Stored data
______________________________
(** The columns query of lines 146-151, for a table found in section [5]. *)
Definition m360_table_columns (dax : string -> string -> io json) (table : string) : io unit :=
  let* rows2 := dax ("EVALUATE TOPN(1, '" ++ table ++ "')") (table ++ " columns") in
  when (jtruthy rows2)
    (let* r0 := ilift (jidx0 rows2) in
     let* cols := ilift (jkeys r0) in
     say ("        Columns: " ++ show_list (firstn 10 cols) ++ "...")).

(** The script, lines 1-155 *)
Definition explore_m360_owner_activity : io unit :=
  let* '(pbi, auth) := authorize config msal_token in
  let* ws := ilift (jsub pbi "m360_workspace_id") in
  let* ds := ilift (jsub pbi "m360_dataset_id") in
  let* _ := say bar in
  let* _ := say "EXPLORING M360 DATASET FOR OWNER-LEVEL ACTIVITY" in
  let* _ := say ("Workspace: " ++ py_str ws) in
  let* _ := say ("Dataset: " ++ py_str ds) in
  let* _ := say bar in
  let* _ := say (nl ++ "[1] Looking for Activity Tables with Owner Data:") in
  let* found_tables := probe (run_dax_m360 auth ws ds) "    " (fun _ => iret tt) activity_tables in
  let* _ := m360_homeowners (run_dax_m360 auth ws ds) in
  let* _ := m360_owner_fields (run_dax_m360 auth ws ds) in
  let* _ := m360_link_cols (run_dax_m360 auth ws ds) in
  let* _ := say (nl ++ "[5] Looking for any table with 'Owner' or 'Property' in name:") in
  let* _ := probe (run_dax_m360 auth ws ds) "    " (m360_table_columns (run_dax_m360 auth ws ds)) owner_tables in
  done.

(** ** What the scripts send *)

(** C22: every DAX query a script sends carries the header
    [Bearer <access_token>] of the token [authorize] obtained, so no
    query leaves before MSAL has answered with a token (without one the
    script stops at [result['access_token']]); the URL is one of the
    two datasets of [DATASETS] (explore_activity_data.py), the KPI
    dataset (explore_activity_data_v2.py), or the configured M360
    workspace and dataset (explore_m360_owner_activity.py). *)
Theorem scripts_authorized url auth q :
  (In (EQuery url auth q) (snd (explore_activity_data [])) ->
     exists pbi, fst (authorize config msal_token []) = inr (pbi, auth) /\
     exists name ws ds, In (name, (ws, ds)) DATASETS /\ url = dax_url ws ds) /\
  (In (EQuery url auth q) (snd (explore_activity_data_v2 [])) ->
     exists pbi, fst (authorize config msal_token []) = inr (pbi, auth) /\
     url = dax_url KPI_WORKSPACE KPI_DATASET) /\
  (In (EQuery url auth q) (snd (explore_m360_owner_activity [])) ->
     exists pbi, fst (authorize config msal_token []) = inr (pbi, auth) /\
     exists ws ds, jsub pbi "m360_workspace_id" = inr ws /\ jsub pbi "m360_dataset_id" = inr ds /\
                   url = dax_url (py_str ws) (py_str ds)).
Proof.
  split; [|split]; intros Hin.
  - eapply (authorized_queries config msal_token (fun _ a => _)
              (fun _ u => exists name ws ds, In (name, (ws, ds)) DATASETS /\ u = dax_url ws ds)); [|exact Hin].
    intros pbi a _. unfold v1_columns, v1_types, v1_calls, v1_samples, v1_links, done, run_dax_v1.
    ikeep; apply auth_ok_query; cbv beta; eauto.
  - eapply (authorized_queries config msal_token (fun _ a => _)
              (fun _ u => u = dax_url KPI_WORKSPACE KPI_DATASET)); [|exact Hin].
    intros pbi a _. unfold v2_counts, v2_sample, v2_info, v2_records, done, run_dax_v2.
    ikeep; apply auth_ok_query; reflexivity.
  - eapply (authorized_queries config msal_token (fun pbi a => _)
              (fun pbi u => exists ws ds, jsub pbi "m360_workspace_id" = inr ws /\
                            jsub pbi "m360_dataset_id" = inr ds /\ u = dax_url (py_str ws) (py_str ds)));
      [|exact Hin].
    intros pbi a _. unfold m360_homeowners, m360_owner_fields, m360_link_cols, m360_table_columns, done, run_dax_m360.
    ikeep; apply auth_ok_query; cbv beta; eauto.
Qed.

End Scripts.

(** ** Scenarios on an in-memory Power BI service *)

(** A reply with [rows] as the first table of the first result. *)
Definition dax_body (rows : list json) : option json :=
  Some (JObj [("results", JArr [JObj [("tables", JArr [JObj [("rows", JArr rows)]])]])]).

Definition demo_config : json :=
  JObj [("power_bi", JObj [("client_id", JStr "c"); ("tenant_id", JStr "t"); ("client_secret", JStr "s");
                           ("m360_workspace_id", JStr "ws1"); ("m360_dataset_id", JStr "ds1")])].

Definition demo_msal (client_id : json) (authority : string) (secret : json) : res json :=
  ret (JObj [("access_token", JStr "tok")]).

(** A dataset with a table [Calls] of 1234567 rows, a one-row
    [pbi Homeowners] and [ActionItemDetails]; any other query is a 400. *)
Definition demo_post (url auth q : string) : dax_outcome :=
  if String.eqb q (count_query "Calls") then DResp 200 "" (dax_body [JObj [("[count]", JNum 1234567)]])
  else if String.eqb q "EVALUATE TOPN(1, 'pbi Homeowners')" then
    DResp 200 "" (dax_body [JObj [("OwnerName", JStr "Ann"); ("ParcelID", JStr "R123"); ("Balance", JNum 0)]])
  else if String.eqb q q_top1 then
    DResp 200 "" (dax_body [JObj [("ActionItemID", JNum 7); ("OwnerAcctNo", JNull)]])
  else DResp 400 "Table not found" None.

(** The same service where the table [Notes] exists and is empty. *)
Definition demo_post_empty (url auth q : string) : dax_outcome :=
  if String.eqb q (count_query "Notes") then DResp 200 "" (dax_body [JObj [("[count]", JNull)]])
  else demo_post url auth q.

Definition printed (t : list event) : list string :=
  flat_map (fun e => match e with EPrint l => [l] | EQuery _ _ _ => [] end) t.

(** explore_m360_owner_activity.py on the in-memory service: it
    completes after 47 queries; the count of [Calls] is printed with
    thousands separators; the column [Balance], whose value is 0, is
    printed as NULL ([if val] treats 0 as missing); [ParcelID] is
    flagged as an activity column because "arc" is a substring of
    "parcel"; the owner columns are printed as a Python list. *)
Example m360_scenario :
  let r := explore_m360_owner_activity demo_config demo_msal demo_post [] in
  fst r = inr tt /\ length (queries (snd r)) = 47%nat /\
  existsb (String.eqb "    FOUND: 'Calls' with 1,234,567 rows") (printed (snd r)) = true /\
  existsb (String.eqb "        Balance: NULL") (printed (snd r)) = true /\
  existsb (String.eqb "        ParcelID: R123 <-- ACTIVITY?") (printed (snd r)) = true /\
  existsb (String.eqb "    Potential owner link columns: ['OwnerAcctNo']") (printed (snd r)) = true.
Proof. vm_compute. repeat split. Qed.

(** explore_activity_data_v2.py stops with [TypeError] at the empty
    table [Notes] of section [4]: its [COUNTROWS] query is the last one
    sent, so the ten tables after it and sections [5] and [6] are never
    queried. *)
Example v2_empty_table_stops :
  let r := explore_activity_data_v2 demo_config demo_msal demo_post_empty [] in
  fst r = inl TypeError /\ last (queries (snd r)) "" = count_query "Notes" /\
  length (queries (snd r)) = 11%nat.
Proof. vm_compute. repeat split. Qed.

Lemma scripts_authorized_witness :
  exists pbi, fst (authorize demo_config demo_msal []) = inr (pbi, "Bearer tok") /\
  exists ws ds, jsub pbi "m360_workspace_id" = inr ws /\ jsub pbi "m360_dataset_id" = inr ds /\
                dax_url "ws1" "ds1" = dax_url (py_str ws) (py_str ds).
Proof.
  apply (proj2 (proj2 (scripts_authorized demo_config demo_msal demo_post
                         (dax_url "ws1" "ds1") "Bearer tok" (count_query "Calls")))).
  vm_compute. repeat (first [left; reflexivity | right]).
Defined.

Lemma probe_found_witness :
  ["Calls"] = filter (fun tb => table_found (demo_post (dax_url "w" "d") "Bearer tok" (count_query tb))) call_tables /\
  queries (snd (probe (run_dax demo_post 200 "Bearer tok" "w" "d") "    " (fun _ => iret tt) call_tables []))
  = ([] ++ map count_query call_tables)%list.
Proof.
  apply (probe_found demo_post 200 "Bearer tok" "w" "d" "    " call_tables []
           ["Calls"] (snd (probe (run_dax demo_post 200 "Bearer tok" "w" "d") "    " (fun _ => iret tt) call_tables []))).
  vm_compute. reflexivity.
Defined.

Lemma probe_null_count_witness :
  probe (run_dax demo_post_empty 300 "Bearer tok" KPI_WORKSPACE KPI_DATASET) "    " (fun _ => iret tt)
        ["Notes"; "OwnerContacts"] [] =
  (inl TypeError, [EQuery (dax_url KPI_WORKSPACE KPI_DATASET) "Bearer tok" (count_query "Notes")]).
Proof.
  apply (probe_null_count _ "    " (fun _ => iret tt) "Notes" ["OwnerContacts"] []
           [EQuery (dax_url KPI_WORKSPACE KPI_DATASET) "Bearer tok" (count_query "Notes")] "[count]" [] []).
  vm_compute. reflexivity.
Defined.

End Explore.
______________________________
▶ **What this task involves**
Go line by line through the data above and report each one that holds the string "JNull".

▶ **Problem solution**
    DResp 200 "" (dax_body [JObj [("ActionItemID", JNum 7); ("OwnerAcctNo", JNull)]])
  if String.eqb q (count_query "Notes") then DResp 200 "" (dax_body [JObj [("[count]", JNull)]])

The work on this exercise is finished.